Travel Photography | Part III | Background & Levels of Scale


Something as simple as altering the background can greatly enhance the aesthetic of a photo. Sometimes the subject will blend in and get lost in the background. Usually, it can be as easy as crouching down or photographing at a different angle. When photographing people, repositioning them to a better background can make all the difference. Shooting away from the bright sun (as opposed to into the sun) will also increase the depth and saturation of colors, resulting in a much more pleasing photo. In addition to physically moving the subject or the camera, changing the depth of field to “blur” the background is also a good technique I use frequently with portraits and in nature. This allows you to keep the focus on the subject and not be distracted by the background. With the photos of the orchids shown below, in one I stood behind the orchids and used the sun to backlight the flowers and have a shadow as a background.

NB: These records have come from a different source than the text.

(** Storing operands that stand for the old ones. *)
Lemma setOperands_simplifies f id o xs ys f' :
  pool_ok f -> operandsExist f -> opAt f id = Some o -> operandsOf (tables f) o = Some xs -> Forall2 (Stands f) xs ys -> tame f ->
  setOperands id ys f = Some (tt, f') -> addressable f' ->
  pool_ok f' /\ operandsExist f' /\ forall env, env_ok f env -> env_ok f' env /\ refined env f f'.
Proof using Type.
  intros Hok Hex Ho Hxs Hys Ht Hset Ha.
  assert (forall env, env_ok f env -> pool_ok f' /\ refined env f f' /\ operandsExist f') as Hall.
  { intros env Henv. apply (setOperands_refined env pool_ok (fun _ H => H) pool_ok_same f id o xs ys f'); try done.
    eapply Forall2_impl; [exact Hys|]. intros x y [_ H]. auto. }
  destruct (Hall emptyEnv (emptyEnv_ok f)) as (Hok' & Href & Hex'). split_and!; [done|done|]. intros env Henv. split; [|by apply Hall].
  apply (env_ok_same f); [done|exact (grows_registers _ _ (refined_grows _ _ _ Href))|exact (refined_values _ _ _ Href)].
Qed.

Lemma setOperands_keeps id ys f f' : setOperands id ys f = Some (tt, f') ->
  grows f f' /\ (length (operandPool (tables f)) <= length (operandPool (tables f')))%nat.
Proof using Type.
  unfold setOperands, update. destruct (opAt f id) as [o|]; [|done]. intros [= <-]. cbn. rewrite length_app. split; [by split|lia].
Qed.

Lemma walkOp_simplifies opId w : simplifies w (walkOp rewrite_ opId w).
Proof using Hinterns Hwalk.
  intros f b w' f' H. unfold walkOp in H. apply M_bind_Some in H as (xs & f0 & [Hq ->]%gets_Some & H).
  destruct (opAt f opId) as [o|] eqn:Ho; [|done]. cbn in Hq. destruct (decide (xs = [])) as [|_]; [by apply (simplifies_ret w) in H|].
  apply M_bind_Some in H as ([[ys touched] w1] & f1 & Hl & H).
  pose proof (interns_operandsLoop rewrite_ xs Hinterns w f _ f1 Hl) as Hx1. pose proof (pool_ext_tables f f1 Hx1) as Ht1.
  pose proof (pool_ext_grows _ _ Hx1) as Hg1.
  assert (pool_ok f -> operandsExist f -> memo_R Stands f w.1 ->
    (pool_ok f1 /\ operandsExist f1 /\ memo_R Stands f1 w1.1 /\ Forall2 (Stands f1) xs ys)) as Hloop.
  { intros Hok Hex Hw. destruct (Hex opId o Ho) as (xs' & Hxs' & Hall). assert (xs' = xs) as -> by congruence.
    destruct (operandsLoop_R (walks f) Stands (walks_stands f) rewrite_ (Hwalk f) xs f w ys touched w1 f1) as ([Hok1 _] & _ & Hw1 & Hs1 & _); try done.
    split_and!; [done|by eapply operandsExist_pool|done|done]. }
  destruct touched.
  - apply M_bind_Some in H as ([] & f2 & Hset & [= <- <- <-]). destruct (setOperands_keeps opId ys f1 f2 Hset) as [Hg2 Hl2].
    split; [split; [by etrans|rewrite Ht1 in Hl2; exact Hl2]|]. intros Hok Hex Hw Ha Ht. destruct (Hloop Hok Hex Hw) as (Hok1 & Hex1 & Hw1 & Hs1).
    destruct (setOperands_simplifies f1 opId o xs ys f2) as (Hok2 & Hex2 & Hr2); try done; [by unfold opAt in *; rewrite Ht1|by rewrite Ht1|by eapply tame_shrinks|].
    split_and!; [done|done|exact (memo_R_grows pool_ok Stands Stands_grows f1 f2 w1.1 Hok1 Hg2 Hw1)|]. intros env Henv.
    destruct (Hr2 env (env_ok_ext f f1 env Hx1 Henv)) as [? Hr]. split; [done|].
    eapply (refined_trans env f f1); [done|by apply refined_pool_ext|done].
  - injection H as <- <- <-. split; [split; [done|by rewrite Ht1]|]. intros Hok Hex Hw Ha Ht.
    destruct (Hloop Hok Hex Hw) as (Hok1 & Hex1 & Hw1 & _). split_and!; [done|done|done|]. intros env Henv.
    split; [by eapply env_ok_ext|by apply refined_pool_ext].
Qed.

Lemma walkOps_simplifies opIds w : simplifies w (walkOps rewrite_ opIds w).
Proof using Hinterns Hwalk.
  revert w. induction opIds as [|opId opIds IH]; intros w; cbn [walkOps]; [apply simplifies_ret|].
  apply simplifies_bind; [apply walkOp_simplifies|]. intros b w1. apply simplifies_bind; [apply IH|]. intros b2 w2. apply simplifies_ret.
Qed.

Lemma walkBlocks_simplifies blockIds w : simplifies w (walkBlocks rewrite_ blockIds w).
Proof using Hinterns Hwalk.
  revert w. induction blockIds as [|blockId blockIds IH]; intros w; cbn [walkBlocks]; [apply simplifies_ret|].
  apply simplifies_query. intros opIds. apply simplifies_bind; [apply walkOps_simplifies|]. intros b w1.
  apply simplifies_bind; [apply IH|]. intros b2 w2. apply simplifies_ret.
Qed.
End Drive.

(** ** Properties *)

(** Algebraic simplification refines the function: whatever rules fired, the
    pool still verifies, every operation keeps its place, and its operands are
    the old ones or stand for them. *)
Lemma simplifyAlgebra_refines f changed f' :
  pool_ok f -> operandsExist f -> simplifyAlgebra f = Some (changed, f') -> addressable f' -> tame f' ->
  pool_ok f' /\ operandsExist f' /\ forall env, env_ok f env -> refined env f f'.
Proof.
  intros Hok Hex H Ha Ht. unfold simplifyAlgebra in H. apply M_bind_Some in H as (blockIds & f0 & [_ ->]%gets_Some & H).
  apply M_bind_Some in H as ([b w] & f1 & H & [= <- <-]).
  destruct (walkBlocks_simplifies (simplify kMaxDepth) (interns_simplify kMaxDepth) (fun f0 => simplify_R f0 kMaxDepth) blockIds newWalk f b w f1 H)
    as [_ Hs]. destruct Hs as (? & ? & _ & Hr); try done.
  split_and!; [done|done|]. intros env Henv. by apply Hr.
Qed.

Section Runs.
Context {B X : Type} `{BackendLaws B}.
Context (level : Maturity) (f f' : Function) (hooks : Hooks X) (changed : bool) (b : N) (m m' : Machine B).
Context (st st' : X) (r : ExecOutcome).

(** C12 Algebraic simplification preserves execution. The function is
    [executable]: it verifies below SSA with a well-formed pool, without remainders (5
    rem 0 folds to 0 and runs to 5), bitcasts, floats of widths other than 32 or at
    least 64, or nodes C++ can leave undefined. The hooks return values of the type
    asked for and do not look at where operands are stored; the machine is
    [enterable]: lawful memory, registers holding values of their types. The function
    [simplifyAlgebra] returns is [tame]: integer operations are on scalars of at most
    64 bits, constants lie within their types, no cast is to a flag bundle, and there
    is no comparison a <u a + c or a + c <=u a, which the carry rule takes the wrong
    way round; its operand pool stays below 2^32 and its expressions are at most 257
    deep. Then every run of a block that does not end in an error is the same run
    after it: outcome, registers, values, memory and hooks' state. *)
Theorem simplifyAlgebra_preserves_runs :
  executable level f -> typed_hooks hooks -> blind_hooks hooks -> enterable f m ->
  simplifyAlgebra f = Some (changed, f') -> addressable f' -> shallow f' -> tame f' ->
  runBlock f hooks b m st = Some (r, m', st') -> stop r <> ExecStop.Error ->
  runBlock f' hooks b m st = Some (r, m', st').
Proof using Type*.
  intros [] Hth Hbh Hm Hs Haddr Hsh Ht.
  destruct (simplifyAlgebra_refines f changed f') as (Hpool' & _ & Href); [done..|].
  apply (runBlock_refined f f' hooks) with (level := level); auto using strict_floats.
Qed.
End Runs.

In the other, I positioned myself directly in front and I used the sun to front light the orchid, using a large aperture (f/2.8) to blur the background slightly. Each techniques creates such a different effect, it becomes a personal preference.   


When I travel, I am aware of at least 3 levels of scale when I am taking photos. I take photos of the whole landscape, one taken closer to get a feel for the texture and color of the environment, and then one still closer, perhaps a macro shot of a detail. The point of this is to allow the viewer to really “feel” the place at all levels. I want them to experience it as if they had been there.